The uranium spot price could be in for some big moves this week following major accidents last week at Rio Tinto’s (ASX:RIO,NYSE:RIO,LSE:RIO) Rössing mine in Namibia and BHP Billiton’s (ASX:BHP,NYSE:BHP,LSE:BLT) Olympic Dam in Australia.
Rössing and Olympic Dam are two of the world’s biggest uranium mines, and accounted for 8 percent of global uranium supply in 2014; production stoppages there will thus impact supply. The uranium spot price is currently sitting unchanged from last week at $38.25 per pound of U3O8.
Fire at Rössing
On February 12, a massive fire broke out at the final product recover (FPR) plant at Rössing. While the exact cause of the fire has yet to be determined, the company did confirm on Saturday that no uranium was spilled, nor were any employees injured as a result of the accident. Meanwhile, Rio Tinto has said that operations at Rössing will carry on; however, due to the damage at the FPR it’s still unknown when the company will be able to ship its final product.
Rössing produces about 3 million pounds of U3O8 per year, which amounts to roughly 2 percent of global supply.
Electrical fault at Olympic Dam
Although uranium isn’t Olympic Dam’s primary resource, BHP’s mine contributes roughly 6 percent of global uranium supply. Last week an electrical fault reportedly damaged an important piece of mill equipment at Svedala, the largest of the site’s three mills. As a result the mill will be out of commission for six months. According to the company, production from Olympic Dam could be down by as much as one-third in 2015.
Raymond James analyst David Sadowski states in a recent note that of the two accidents, Olympic Dam is by far more significant not only because it’s a bigger mine, but also because the company sells the majority of its material on the spot market.
Rio, the analyst points out, has already cut back on output to deliver only on high-priced contracts. However, depending on how long Rössing is down, the company may now have to buy on the spot market to ensure it can make those deliveries.
On a different note, Cantor Fitzgerald analyst Rob Chang notes in a report that “[s]upply disruptions from two of the world’s largest uranium mines will likely cause uranium prices to move higher.”
Both analysts expect the uranium spot price to make a big move, jumping to $40 per pound of U3O8, if not higher.
That’s good news for uranium stocks, according to Sadowski, as they are likely to be impacted by a move in the uranium spot price.

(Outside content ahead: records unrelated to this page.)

Lemma allocate_inv s sz fl ln now heap q s' :
  Inv s -> 0 <= sz < 2 ^ 32 -> heap_answer_ok s sz heap = true ->
  allocate s sz fl ln now heap = (q, s') ->
  Inv s'
  /\ ((q = 0 /\ m_activeBlocks s' = m_activeBlocks s)
      \/ (q <> 0 /\ m_activeBlocks s' = m_activeBlocks s ++ [mkBlock q sz now fl ln true]
          /\ m_totalAllocated s' = wrap32 (m_totalAllocated s + sz))).
Proof.
  intros HI Hsz Hheap. unfold allocate.
  destruct (negb (m_initialized s) || (sz =? 0)) eqn:Hg.
  { intros [= <- <-]. split; [exact HI|left; auto]. }
  apply orb_false_elim in Hg as [_ Hsz0]. apply Z.eqb_neq in Hsz0.
  assert (Hpool : exists q1 pools1,
            (if sz <=? 1024 then pools_allocate sz (m_pools s) else (0, m_pools s))
            = (q1, pools1)
            /\ ((q1 = 0 /\ pools1 = m_pools s)
                \/ exists (i : nat) p (j : nat),
                     m_pools s !! i = Some p /\ 0 < m_memory p /\ sz <= m_blockSize p
                     /\ m_blockUsed p !! j = Some false
                     /\ q1 = m_memory p + Z.of_nat j * m_blockSize p
                     /\ pools1 = <[i := set_used p j true (wrap32 (m_freeBlocks p - 1))]> (m_pools s))).
  { destruct (sz <=? 1024).
    - destruct (pools_allocate sz (m_pools s)) as [q1 pools1] eqn:Hpa.
      exists q1, pools1. split; [reflexivity|].
      eapply pools_allocate_spec; [apply (inv_pools _ HI) | exact Hpa].
    - exists 0, (m_pools s). split; [reflexivity|left; auto]. }
  destruct Hpool as (q1 & pools1 & -> & Hcase).
  destruct Hcase as [[-> ->]|(i & p & j & Hi & Hm & Hle & Hj & -> & ->)].
  - (* the general heap answers *)
    rewrite Z.eqb_refl. destruct (heap =? 0) eqn:Hh0.
    { intros [= <- <-]. split; [destruct HI; constructor; assumption|left; auto]. }
    intros [= <- <-]. apply Z.eqb_neq in Hh0.
    unfold heap_answer_ok in Hheap. apply orb_prop in Hheap as [Hheap|Hheap];
      [apply Z.eqb_eq in Hheap; lia|].
    apply andb_prop in Hheap as [Hheap Hpl]. apply andb_prop in Hheap as [Hsp Hbl].
    unfold in_space in Hsp. simpl in Hsp. apply andb_prop in Hsp as [Hsp1 Hsp2].
    apply Z.ltb_lt in Hsp1. apply Z.leb_le in Hsp2.
    rewrite forallb_forall in Hbl, Hpl.
    split; [|right; auto].
    apply (inv_push s (mkBlock heap sz now fl ln true)); try exact HI.
    + apply (inv_pools _ HI).
    + apply (inv_regions _ HI).
    + apply (inv_homed _ HI).
    + unfold block_ok; simpl. repeat split; lia.
    + apply Forall_forall. intros y Hy. apply disj_sym, disjointb_disj.
      apply Hbl. apply list_elem_of_In. exact Hy.
    + left. apply Forall_forall. intros y Hy. apply disjointb_disj.
      apply Hpl. apply list_elem_of_In. exact Hy.
  - (* a pool block *)
    assert (Hp : pool_wf p)
      by (eapply Forall_lookup_1; [apply (inv_pools _ HI)|exact Hi]).
    destruct (used_inside p j false Hp Hm Hj) as (Hbs & H1 & H2 & H3).
    assert (Hq0 : (m_memory p + Z.of_nat j * m_blockSize p =? 0) = false)
      by (apply Z.eqb_neq; lia).
    rewrite !Hq0. intros [= <- <-].
    split; [|right; split; [lia|auto]].
    apply (inv_push s (mkBlock _ sz now fl ln true)); try exact HI.
    + apply Forall_insert; [apply (inv_pools _ HI)|apply set_used_wf; exact Hp].
    + eapply regions_apart_insert; [exact Hi|reflexivity|apply (inv_regions _ HI)].
    + eapply Forall_impl; [apply (inv_homed _ HI)|]. intros b Hb.
      apply homed_insert; auto.
    + unfold block_ok; simpl. repeat split; lia.
    + apply Forall_forall. intros y Hy.
      eapply (free_block_apart (m_pools s) i p j sz y);
        try assumption.
      * apply (inv_pools _ HI).
      * apply (inv_regions _ HI).
      * eapply Forall_forall in Hy; [exact Hy|apply (inv_blocks _ HI)].
      * eapply Forall_forall in Hy; [exact Hy|apply (inv_homed _ HI)].
    + right. exists i, (set_used p j true (wrap32 (m_freeBlocks p - 1))), j. simpl.
      split; [apply list_lookup_insert_eq; eapply lookup_lt_Some; eauto|].
      split; [exact Hm|].
      split; [apply list_lookup_insert_eq; eapply lookup_lt_Some; eauto|].
      split; [reflexivity|exact Hle].
Qed.

Lemma ptr_unique (l : list MemoryBlock) (k k' : nat) b b' :
  Forall block_ok l -> blocks_apart l ->
  l !! k = Some b -> l !! k' = Some b' -> k <> k' -> ptr b <> ptr b'.
Proof.
  intros Hok Hap Hk Hk' Hne.
  pose proof (pairwise_lookup _ l k k' b b'
                (fun x y => disj_sym (extent x) (extent y)) Hap Hne Hk Hk') as Hd.
  eapply Forall_lookup_1 in Hk; [|exact Hok].
  eapply Forall_lookup_1 in Hk'; [|exact Hok].
  destruct Hk as (_ & ? & _), Hk' as (_ & ? & _).
  unfold disj, extent in Hd; simpl in Hd. lia.
Qed.

Lemma delete_lookup_inv {A} (l : list A) (k n : nat) x :
  delete k l !! n = Some x -> exists k', k' <> k /\ l !! k' = Some x.
Proof.
  rewrite list_lookup_delete. case_decide; intros Hx; eexists; (split; [|exact Hx]); lia.
Qed.

Definition keeps (q : ptr_t) (x : ptr_t * Z) : bool := negb (x.1 =? q).

Lemma filter_keeps_all q (l : list MemoryBlock) :
  Forall (fun b => ptr b <> q) l ->
  List.filter (keeps q) (extent <$> l) = extent <$> l.
Proof.
  induction 1 as [|b l Hb _ IH]; [reflexivity|].
  rewrite fmap_cons. simpl. unfold keeps at 1. simpl.
  destruct (ptr b =? q) eqn:E; [apply Z.eqb_eq in E; contradiction|].
  simpl. rewrite IH. reflexivity.
Qed.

Athabasca exploration company NexGen Energy (TSXV:NXE) announced on February 17 that it has encountered significant dense accumulations of semi-massive to massive pitchblende mineralization with associated off-scale radioactivity from >10,000 to 60,000 cps.

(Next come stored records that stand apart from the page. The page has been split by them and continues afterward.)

(** *** Touch moves *)

(** C7. With the touch handlers installed, a touch-move is always
    prevented when no scrollable ancestor was recorded or when the recorded
    one is the document root (the document element or the body); it is
    never prevented when the recorded ancestor is a nested one scrolled
    strictly between its top and its bottom, nor when that nested
    ancestor's [scrollHeight] equals its [clientHeight] (a finite length,
    as every length of the page is). *)
Theorem touch_move_prevention :
  (forall (d : Dom) (e : TouchEvent) (st : Touch),
      scrollable st = None -> onTouchMove d e st = (st, true))
  /\ (forall (d : Dom) (e : TouchEvent) (st : Touch) (s : Element),
         scrollable st = Some s ->
         isDocumentRoot d s = true ->
         onTouchMove d e st = (st, true))
  /\ (forall (d : Dom) (e : TouchEvent) (st : Touch) (s : Element),
         scrollable st = Some s ->
         isDocumentRoot d s = false ->
         (0 <? scrollTop (metrics d (id s))) = true ->
         (scrollTop (metrics d (id s))
          <? scrollHeight (metrics d (id s)) - clientHeight (metrics d (id s)))
         = true ->
         snd (onTouchMove d e st) = false)
  /\ (forall (d : Dom) (e : TouchEvent) (st : Touch) (s : Element),
         scrollable st = Some s ->
         isDocumentRoot d s = false ->
         scrollHeight (metrics d (id s)) = clientHeight (metrics d (id s)) ->
         is_finite (scrollHeight (metrics d (id s))) = true ->
         onTouchMove d e st = (st, false)).
Proof.
  unfold isDocumentRoot. split; [|split; [|split]].
  - intros d e st N. unfold onTouchMove. rewrite N. reflexivity.
  - intros d e st s S R. unfold onTouchMove. rewrite S, R. reflexivity.
  - intros d e st s S R Top Bottom. unfold onTouchMove. rewrite S, R.
    destruct (_ =? 0); [reflexivity|]. simpl. unfold ge.
    rewrite (ltb_leb_flip _ _ Top), (ltb_leb_flip _ _ Bottom). reflexivity.
  - intros d e st s S R E F. unfold onTouchMove. rewrite S, R, <- E.
    rewrite (is_finite_sub_diag _ F). reflexivity.
Qed.

Lemma touch_move_prevention_witness :
  snd (onTouchMove Samples.page {| target := Samples.item; pageY := 180 |}
         {| scrollable := Some Samples.scroller; lastY := 200 |}) = false
  /\ onTouchMove Samples.page {| target := Samples.div; pageY := 180 |}
       {| scrollable := Some Samples.html; lastY := 200 |}
     = ({| scrollable := Some Samples.html; lastY := 200 |}, true).
Proof.
  split.
  - apply (proj1 (proj2 (proj2 touch_move_prevention)) Samples.page
             {| target := Samples.item; pageY := 180 |}
             {| scrollable := Some Samples.scroller; lastY := 200 |}
             Samples.scroller); reflexivity.
  - apply (proj1 (proj2 touch_move_prevention) Samples.page
             {| target := Samples.div; pageY := 180 |}
             {| scrollable := Some Samples.html; lastY := 200 |}
             Samples.html); reflexivity.
Defined.

(** On the sample page a touch that starts on the [div] resolves to the
    document element; the start position is recorded all the same, and both
    touch-moves that follow are prevented. *)
Lemma root_touch_is_prevented :
  let start := {| target := Samples.div; pageY := 200 |} in
  let st := onTouchStart Samples.page start {| scrollable := None; lastY := 0 |} in
  let moves := [(Samples.page, {| target := Samples.div; pageY := 180 |});
                (Samples.page, {| target := Samples.div; pageY := 160 |})] in
  getScrollParent Samples.page (target start) = documentElement Samples.page
  /\ lastY st = 200
  /\ snd (onTouchMoves moves st) = [true; true]
  /\ ~ Forall (fun p => p = false) (snd (onTouchMoves moves st)).
Proof.
  cbv zeta. repeat split. intros F. inversion F. discriminate.
Qed.

Lemma onTouchMoves_root (moves : list (Dom * TouchEvent)) (st : Touch)
      (s : Element) :
  scrollable st = Some s ->
  Forall (fun m => isDocumentRoot (fst m) s = true) moves ->
  onTouchMoves moves st = (st, repeat true (List.length moves)).
Proof.
  intros S. induction 1 as [|[d e] moves R _ IH]; [reflexivity|].
  simpl in *. unfold onTouchMove, isDocumentRoot in *. rewrite S, R, IH.
  reflexivity.
Qed.

(** C9, amended.  Touch-start records the scrollable ancestor the touched
    target resolves to; when that is the document root, and stays so for
    the pages the touch-moves of the sequence arrive on, every one of these
    touch-moves has its default prevented. *)
Theorem root_touch_sequence :
  forall (d : Dom) (e : TouchEvent) (st : Touch)
         (moves : list (Dom * TouchEvent)),
    let st1 := onTouchStart d e st in
    scrollable st1 = Some (getScrollParent d (target e))
    /\ (isDocumentRoot d (getScrollParent d (target e)) = true ->
        Forall (fun m => documentElement (fst m) = documentElement d
                         /\ body (fst m) = body d) moves ->
        snd (onTouchMoves moves st1) = repeat true (List.length moves)
        /\ Forall (fun p => p = true) (snd (onTouchMoves moves st1))).
Proof.
  intros d e st moves st1.
  assert (S : scrollable st1 = Some (getScrollParent d (target e))).
  { unfold st1, onTouchStart. destruct (_ && _); reflexivity. }
  split; [exact S|]. intros R Same.
  rewrite (onTouchMoves_root moves st1 _ S).
  - split; [reflexivity|]. simpl. clear. induction moves; simpl; auto.
  - eapply Forall_impl; [|exact Same]. intros [d' e'] [E1 E2].
    unfold isDocumentRoot in *. simpl in *. rewrite E1, E2. exact R.
Qed.

Lemma root_touch_sequence_witness :
  snd (onTouchMoves
         [(Samples.page, {| target := Samples.div; pageY := 180 |})]
         (onTouchStart Samples.page {| target := Samples.div; pageY := 200 |}
            {| scrollable := None; lastY := 0 |}))
  = repeat true 1.
Proof.
  apply (proj2 (root_touch_sequence Samples.page
                  {| target := Samples.div; pageY := 200 |}
                  {| scrollable := None; lastY := 0 |}
                  [(Samples.page, {| target := Samples.div; pageY := 180 |})])).
  - reflexivity.
  - repeat constructor.
Defined.

(** *** Touch end *)





(** The workaround on a disabled text input of the sample page: the
    touch-end is prevented and the input moved away, but [focus()] leaves the
    body the active element. *)
Example touch_end_on_disabled_input :
  let r := onTouchEnd {| target := Samples.disabledInput; pageY := 300 |}
                      Samples.page in
  snd r = true
  /\ transform (fst r) 6 = "translateY(-2000px)"%string
  /\ activeElement (fst r) = Some Samples.bodyElement.
Proof. repeat split. Qed.



End LockFacts.

(** * Further facts

    ** The height floor *)

Section FloorFacts.

Import Js BottomSheet.
Local Open Scope float_scope.

Lemma ltb_asym x y : (x <? y) = true -> (y <? x) = false.
Proof.
  rewrite !ltb_spec. unfold SFltb.
  rewrite (SFcompare_flip (Prim2SF x) (Prim2SF y)).
  destruct (SFcompare (Prim2SF x) (Prim2SF y)) as [[]|]; easy.
Qed.

Lemma ltb_irrefl x : (x <? x) = false.
Proof.
  destruct (x <? x) eqn:E; [|reflexivity].
  rewrite (ltb_asym _ _ E) in E. discriminate.
Qed.

(** [withMinHeightLimit] on a number: the larger of 24 and the value. *)
Lemma withMinHeightLimit_cases (val : float) :
  withMinHeightLimit val
  = if is_nan val then nan else if 24 <? val then val else 24.
Proof.
  unfold withMinHeightLimit, Math_max, MIN_BS_HEIGHT.
  change (is_nan 24) with false. simpl orb.
  destruct (is_nan val); [reflexivity|].
  change (max_step neg_infinity 24) with 24.
  unfold max_step. change (is_zero 24) with false.
  rewrite andb_false_r. reflexivity.
Qed.

Lemma withMinHeightLimit_floor (val : float) :
  (withMinHeightLimit val <? 24) = false.
Proof.
  rewrite withMinHeightLimit_cases.
  destruct (is_nan val); [reflexivity|].
  destruct (24 <? val) eqn:E; [apply ltb_asym, E | reflexivity].
Qed.

End FloorFacts.

(** ** Invariants of the drag controller *)

Section SheetInvariants.

Import Js BottomSheet.
Local Open Scope float_scope.

Lemma run_cons (e : Event) (evs : list Event) (c : Component) :
  run (e :: evs) c = run evs (dispatch e c).
Proof. reflexivity. Qed.

Lemma run_invariant (P : Component -> Prop) :
  (forall e c, P c -> P (dispatch e c)) ->
  forall evs c, P c -> P (run evs c).
Proof.
  intros Step evs. induction evs as [|e evs IH]; intros c H; [exact H|].
  rewrite run_cons. apply IH, Step, H.
Qed.

Lemma height_of_dispatch (e : Event) (c : Component) :
  height (style (refs (dispatch e c))) = height (style (refs c))
  \/ exists v, height (style (refs (dispatch e c))) = withMinHeightLimit v.
Proof.
  destruct e as [y|y|wH]; simpl.
  - left. reflexivity.
  - unfold handleOnMove. destruct (negb _); [left; reflexivity|].
    right. eexists. reflexivity.
  - right. eexists. reflexivity.
Qed.

(** X1. From mounting on, whatever pointer events arrive (any coordinates,
    any window heights), the height written to the sheet element is never
    below 24, and the committed [blockHeight] is either still the height
    measured at mount or not below 24. *)
Theorem height_never_below_floor :
  forall (rect : option float) (evs : list Event),
    let c := run evs (mount rect) in
    (height (style (refs c)) <? 24) = false
    /\ (blockHeight (state c) = orElse rect 0
        \/ (blockHeight (state c) <? 24) = false).
Proof.
  intros rect evs.
  apply (run_invariant
           (fun c => (height (style (refs c)) <? 24) = false
                     /\ (blockHeight (state c) = orElse rect 0
                         \/ (blockHeight (state c) <? 24) = false))).
  - intros e c [H B]. split.
    + destruct (height_of_dispatch e c) as [E|[v E]]; rewrite E;
        [exact H | apply withMinHeightLimit_floor].
    + destruct e as [y|y|wH]; simpl; try exact B.
      right. apply withMinHeightLimit_floor.
  - split; [reflexivity | left; reflexivity].
Qed.

(** X2. Outside a gesture the accumulated drag is 0: in every state the
    mounted component can reach, [isDragging = false] implies [drag = 0],
    so each gesture starts from the committed height. *)
Theorem drag_is_zero_outside_gestures :
  forall (rect : option float) (evs : list Event),
    let c := run evs (mount rect) in
    isDragging (state c) = false -> drag (dragState (refs c)) = 0.
Proof.
  intros rect evs c.
  enough (H : listeners_current c
              /\ (isDragging (state c) = false -> drag (dragState (refs c)) = 0))
    by apply H.
  unfold c. apply (run_invariant
    (fun c => listeners_current c
              /\ (isDragging (state c) = false
                  -> drag (dragState (refs c)) = 0))).
  - intros e c0 [L Z]. split; [apply listeners_current_dispatch, L|].
    destruct e as [y|y|wH].
    + simpl. discriminate.
    + intros D. assert (D0 : isDragging (state c0) = false).
      { revert D. destruct c0 as [[sd sh] l m]. simpl. destruct sd; auto. }
      rewrite dispatch_PointerMove_idle; [exact (Z D0)|].
      destruct L as [L _]. congruence.
    + reflexivity.
  - split; [apply listeners_current_mount | reflexivity].
Qed.

Lemma drag_is_zero_outside_gestures_witness :
  drag (dragState (refs (run [PointerDown 900; PointerMove 700; PointerUp 1000]
                             (mount (Some 24))))) = 0.
Proof.
  apply (drag_is_zero_outside_gestures (Some 24)
           [PointerDown 900; PointerMove 700; PointerUp 1000]).
  reflexivity.
Defined.

Lemma moves_set_last (ys : list float) (y : float) (c : Component) :
  isDragging (listeners c) = true ->
  let c' := run (map PointerMove (ys ++ [y])) c in
  last (dragState (refs c')) = y
  /\ from (dragState (refs c')) = from (dragState (refs c))
  /\ state c' = state c /\ listeners c' = listeners c.
Proof.
  intros D c'. unfold c'. clear c'. rewrite map_app, run_app.
  change (run (map PointerMove [y]) ?x) with (dispatch (PointerMove y) x).
  destruct (moves_keep_state ys c D) as [S L].
  assert (F : from (dragState (refs (run (map PointerMove ys) c)))
              = from (dragState (refs c))).
  { clear S L. revert c D. induction ys as [|z ys IH]; intros c D; [reflexivity|].
    change (run (map PointerMove (z :: ys)) c)
      with (run (map PointerMove ys) (dispatch (PointerMove z) c)).
    pose proof (dispatch_PointerMove c z D) as E. cbv zeta in E.
    rewrite IH; rewrite E; [reflexivity | exact D]. }
  rewrite dispatch_PointerMove by (rewrite L; exact D).
  simpl. rewrite F, S, L. repeat split.
Qed.

(** X3. A gesture's direction is decided by its two ends only: from any
    reachable state, after a pointer-down at [y0] and any pointer-moves the
    last of which is at [y], the drag is active with [from = y0] and
    [last = y], so the release goes up exactly when [y0 - y > 0], whatever
    path the pointer took in between. *)
Theorem gesture_direction_from_endpoints :
  forall (rect : option float) (evs : list Event)
         (y0 : float) (ys : list float) (y : float),
    let c := run (evs ++ PointerDown y0 :: map PointerMove (ys ++ [y]))
                 (mount rect) in
    isDragging (state c) = true
    /\ from (dragState (refs c)) = y0
    /\ last (dragState (refs c)) = y
    /\ gt (from (dragState (refs c)) - last (dragState (refs c))) 0
       = (0 <? y0 - y).
Proof.
  intros rect evs y0 ys y c. unfold c. rewrite run_app, run_cons.
  set (c0 := run evs (mount rect)).
  assert (L : listeners_current (dispatch (PointerDown y0) c0))
    by apply listeners_current_dispatch, listeners_current_run,
             listeners_current_mount.
  assert (D : isDragging (state (dispatch (PointerDown y0) c0)) = true)
    by reflexivity.
  destruct L as [LD _]. rewrite D in LD.
  destruct (moves_set_last ys y _ LD) as (La & Fr & St & _).
  rewrite La, Fr, St. repeat split.
Qed.

End SheetInvariants.

(** ** Scroll parents and the two strategies *)

Section StrategyFacts.

Import Js PreventScroll ScrollParents Layout.
Local Open Scope float_scope.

Garrett Ainsworth, NexGen’s vice president, exploration and development, commented, “[t]his significant 81 m step-out to the southwest of AR-14-30 into continuous high grade mineralization with AR-15-38 represents a substantial step towards successfully executing our goal of building a significant resource at Arrow efficiently.”
The same day, Energy Fuels (TSX:EFR,NYSEMKT:UUUU) said that through its wholly owned subsidiary, EFR Arizona Strip, it has acquired a 50-percent interest in the Wate uranium deposit from Vane Minerals. The remaining 50 percent is still owned by Uranium One Americas.

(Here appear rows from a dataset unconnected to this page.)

(* ===== verification/State.v ===== *)
(** * Stateful operations

    A method that changes an object and may raise: it returns the object also
    when it raises, with what was assigned before.  The rules say when it
    returns, and how the object can have changed. *)
From stdpp Require Import base list strings relations.
From S2P Require Import Prelude PyStr.

Definition ST (S A : Type) : Type := S → S * res A.
#[export] Instance ST_ret {S} : MRet (ST S) := λ A x s, (s, Ok x).
#[export] Instance ST_bind {S} : MBind (ST S) := λ A B f m s,
  match m s with
  | (s', Ok x) => f x s'
  | (s', Err e) => (s', Err e)
  end.

Section operations.
Context {S : Type}.

(** An expression over the object, an assignment, and a raise. *)
Definition asks {A} (f : S → res A) : ST S A := λ s, (s, f s).
Definition gets {A} (f : S → A) : ST S A := λ s, (s, Ok (f s)).
Definition assigns (f : S → S) : ST S unit := λ s, (f s, Ok tt).
Definition raises {A} (e : exn) : ST S A := λ s, (s, Err e).
Definition lifts {A} (m : res A) : ST S A := λ s, (s, m).
(** [if not c: raise e]. *)
Definition demands (c : S → bool) (e : exn) : ST S unit := λ s, (s, guard_or (c s) e).
(** [try: ... except (ValueError, TypeError, AttributeError): return x]. *)
Definition catches {A} (m : ST S A) (x : A) : ST S A := λ s,
  match m s with
  | (s', Err (ValueError _ | TypeError _ | AttributeError _)) => (s', Ok x)
  | r => r
  end.

Lemma st_bind_ok {A B} (m : ST S A) (f : A → ST S B) s s' y :
  (m ≫= f) s = (s', Ok y) ↔ ∃ s1 x, m s = (s1, Ok x) ∧ f x s1 = (s', Ok y).
Proof.
  cbv [mbind ST_bind]. destruct (m s) as [s1 [x|e]] eqn:E; split.
  - intros Hf. by exists s1, x.
  - by intros (? & ? & [= -> ->] & Hf).
  - discriminate.
  - by intros (? & ? & [=] & _).
Qed.
Lemma st_asks_ok {A} (f : S → res A) s s' x : asks f s = (s', Ok x) ↔ s' = s ∧ f s = Ok x.
Proof. unfold asks. split; [by intros [= -> ->]|by intros [-> ->]]. Qed.
Lemma st_gets_ok {A} (f : S → A) s s' x : gets f s = (s', Ok x) ↔ s' = s ∧ x = f s.
Proof. unfold gets. split; [by intros [= -> ->]|by intros [-> ->]]. Qed.
Lemma st_assigns_ok f s s' x : assigns f s = (s', Ok x) ↔ s' = f s ∧ x = tt.
Proof. unfold assigns. split; [by intros [= <- <-]|by intros [-> ->]]. Qed.
Lemma st_lifts_ok {A} (m : res A) s s' x : lifts m s = (s', Ok x) ↔ s' = s ∧ m = Ok x.
Proof. unfold lifts. split; [by intros [= -> ->]|by intros [-> ->]]. Qed.
Lemma st_demands_ok c e s s' x : demands c e s = (s', Ok x) ↔ s' = s ∧ c s = true.
Proof.
  unfold demands. destruct (c s) eqn:E, x; cbn; split; try discriminate; try (by intros [= ->]);
  by intros [-> ?].
Qed.
Lemma st_ret_ok {A} (a : A) s s' x : mret (M := ST S) a s = (s', Ok x) ↔ s' = s ∧ x = a.
Proof. cbv [mret ST_ret]. split; [by intros [= -> ->]|by intros [-> ->]]. Qed.

(** [m] relates the objects before and after, whether or not it raises. *)
Definition moves (R : relation S) {A} (m : ST S A) : Prop := ∀ s, R s (fst (m s)).

Context (R : relation S) `{!PreOrder R}.
Lemma moves_bind {A B} (m : ST S A) (f : A → ST S B) :
  moves R m → (∀ x, moves R (f x)) → moves R (m ≫= f).
Proof.
  intros Hm Hf s. specialize (Hm s). cbv [mbind ST_bind].
  destruct (m s) as [s1 [x|e]]; cbn in *; [|done]. etrans; [exact Hm|apply Hf].
Qed.
Lemma moves_result {A} (m : ST S A) s s' r : moves R m → m s = (s', r) → R s s'.
Proof. intros Hm E. specialize (Hm s). by rewrite E in Hm. Qed.
Lemma moves_asks {A} (f : S → res A) : moves R (asks f). Proof. by intros s. Qed.
Lemma moves_gets {A} (f : S → A) : moves R (gets f). Proof. by intros s. Qed.
Lemma moves_lifts {A} (m : res A) : moves R (lifts m). Proof. by intros s. Qed.
Lemma moves_demands c e : moves R (demands c e). Proof. by intros s. Qed.
Lemma moves_raises {A} e : moves R (raises (A := A) e). Proof. by intros s. Qed.
Lemma moves_ret {A} (a : A) : moves R (mret (M := ST S) a). Proof. by intros s. Qed.
Lemma moves_assigns f : (∀ s, R s (f s)) → moves R (assigns f). Proof. done. Qed.
Lemma moves_catches {A} (m : ST S A) x : moves R m → moves R (catches m x).
Proof. intros Hm s. specialize (Hm s). unfold catches. by destruct (m s) as [s1 [|[]]]. Qed.

(** [m] does not raise; [m] relates the objects before and after when it raises. *)
Definition never {A} (m : ST S A) : Prop := ∀ s s' e, m s ≠ (s', Err e).
Definition errs {A} (m : ST S A) : Prop := ∀ s s' e, m s = (s', Err e) → R s s'.

Lemma never_bind {A B} (m : ST S A) (f : A → ST S B) :
  never m → (∀ x, never (f x)) → never (m ≫= f).
Proof.
  intros Hm Hf s s' e. cbv [mbind ST_bind]. destruct (m s) as [s1 [x|e1]] eqn:E; [apply Hf|].
  by destruct (Hm _ _ _ E).
Qed.
Lemma never_gets {A} (f : S → A) : never (gets f). Proof. by intros s s' e [=]. Qed.
Lemma never_assigns f : never (assigns f). Proof. by intros s s' e [=]. Qed.
Lemma never_ret {A} (a : A) : never (mret (M := ST S) a). Proof. by intros s s' e [=]. Qed.

Lemma errs_never {A} (m : ST S A) : never m → errs m.
Proof. intros Hm s s' e E. by destruct (Hm _ _ _ E). Qed.
Lemma errs_moves {A} (m : ST S A) : moves R m → errs m.
Proof. intros Hm s s' e E. by apply (moves_result _ _ _ _ Hm E). Qed.
Lemma errs_bind {A B} (m : ST S A) (f : A → ST S B) :
  moves R m → (∀ x, errs (f x)) → errs (m ≫= f).
Proof.
  intros Hm Hf s s' e. specialize (Hm s). cbv [mbind ST_bind].
  destruct (m s) as [s1 [x|e1]]; cbn in *; [|by intros [= <- _]].
  intros E. etrans; [exact Hm|]. by apply (Hf _ _ _ _ E).
Qed.
End operations.

(** Inverts [... = (_, Ok _)] of the context. *)
Ltac inv_st :=
  repeat match goal with
  | H : (_, Ok _) = (_, Ok _) |- _ => injection H as <- <-
  | H : (_, Err _) = (_, Ok _) |- _ => discriminate H
  | H : mbind _ _ _ = (_, Ok _) |- _ => apply st_bind_ok in H as (? & ? & ? & H)
  | H : asks _ _ = (_, Ok _) |- _ => apply st_asks_ok in H as [-> H]
  | H : gets _ _ = (_, Ok _) |- _ => apply st_gets_ok in H as [-> ->]
  | H : assigns _ _ = (_, Ok _) |- _ => apply st_assigns_ok in H as [-> ->]
  | H : lifts _ _ = (_, Ok _) |- _ => apply st_lifts_ok in H as [-> H]
  | H : demands _ _ _ = (_, Ok _) |- _ => apply st_demands_ok in H as [-> H]
  | H : mret _ _ = (_, Ok _) |- _ =>
      first [apply st_ret_ok in H as [-> ->] | apply st_ret_ok in H as [-> H]]
  | H : raises _ _ = (_, Ok _) |- _ => discriminate H
  end.
(** Splits a [moves] goal along the binds and tests of an operation. *)
Ltac moves_step :=
  lazymatch goal with
  | |- moves _ (mbind _ _) => apply moves_bind; [try typeclasses eauto| |intros ?]
  | |- moves _ (asks _) => apply moves_asks
  | |- moves _ (gets _) => apply moves_gets
  | |- moves _ (lifts _) => apply moves_lifts
  | |- moves _ (demands _ _) => apply moves_demands
  | |- moves _ (raises _) => apply moves_raises
  | |- moves _ (mret _) => apply moves_ret
  | |- moves _ (catches _ _) => apply moves_catches
  | |- moves _ (assigns _) => apply moves_assigns
  end.
(** Splits an [errs] goal; [quiet] is to prove that a part moves the objects. *)
Ltac never_step :=
  lazymatch goal with
  | |- never (mbind _ _) => apply never_bind; [|intros ?]
  | |- never (gets _) => apply never_gets
  | |- never (assigns _) => apply never_assigns
  | |- never (mret _) => apply never_ret
  end.
Ltac errs_step quiet :=
  lazymatch goal with
  | |- errs _ (mbind _ _) =>
      first [ apply errs_never; solve [repeat never_step]
            | apply errs_bind; [typeclasses eauto|solve [quiet]|intros ?] ]
  | |- errs _ _ => first [apply errs_never; solve [repeat never_step] | apply errs_moves; solve [quiet]]
  end.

According to the company’s managing director, John Borshoff, “[t]he successful completion of this raising, along with the concurrent tender offer for the 2015 CBs, eliminates all of the near term refinancing risk and both reduces and extends the Company’s debt maturity profile. This significant de-risking of the balance sheet, along with the expected recovery in uranium prices, ensures Paladin remains well positioned to capitalise on its unique standing in the uranium market.”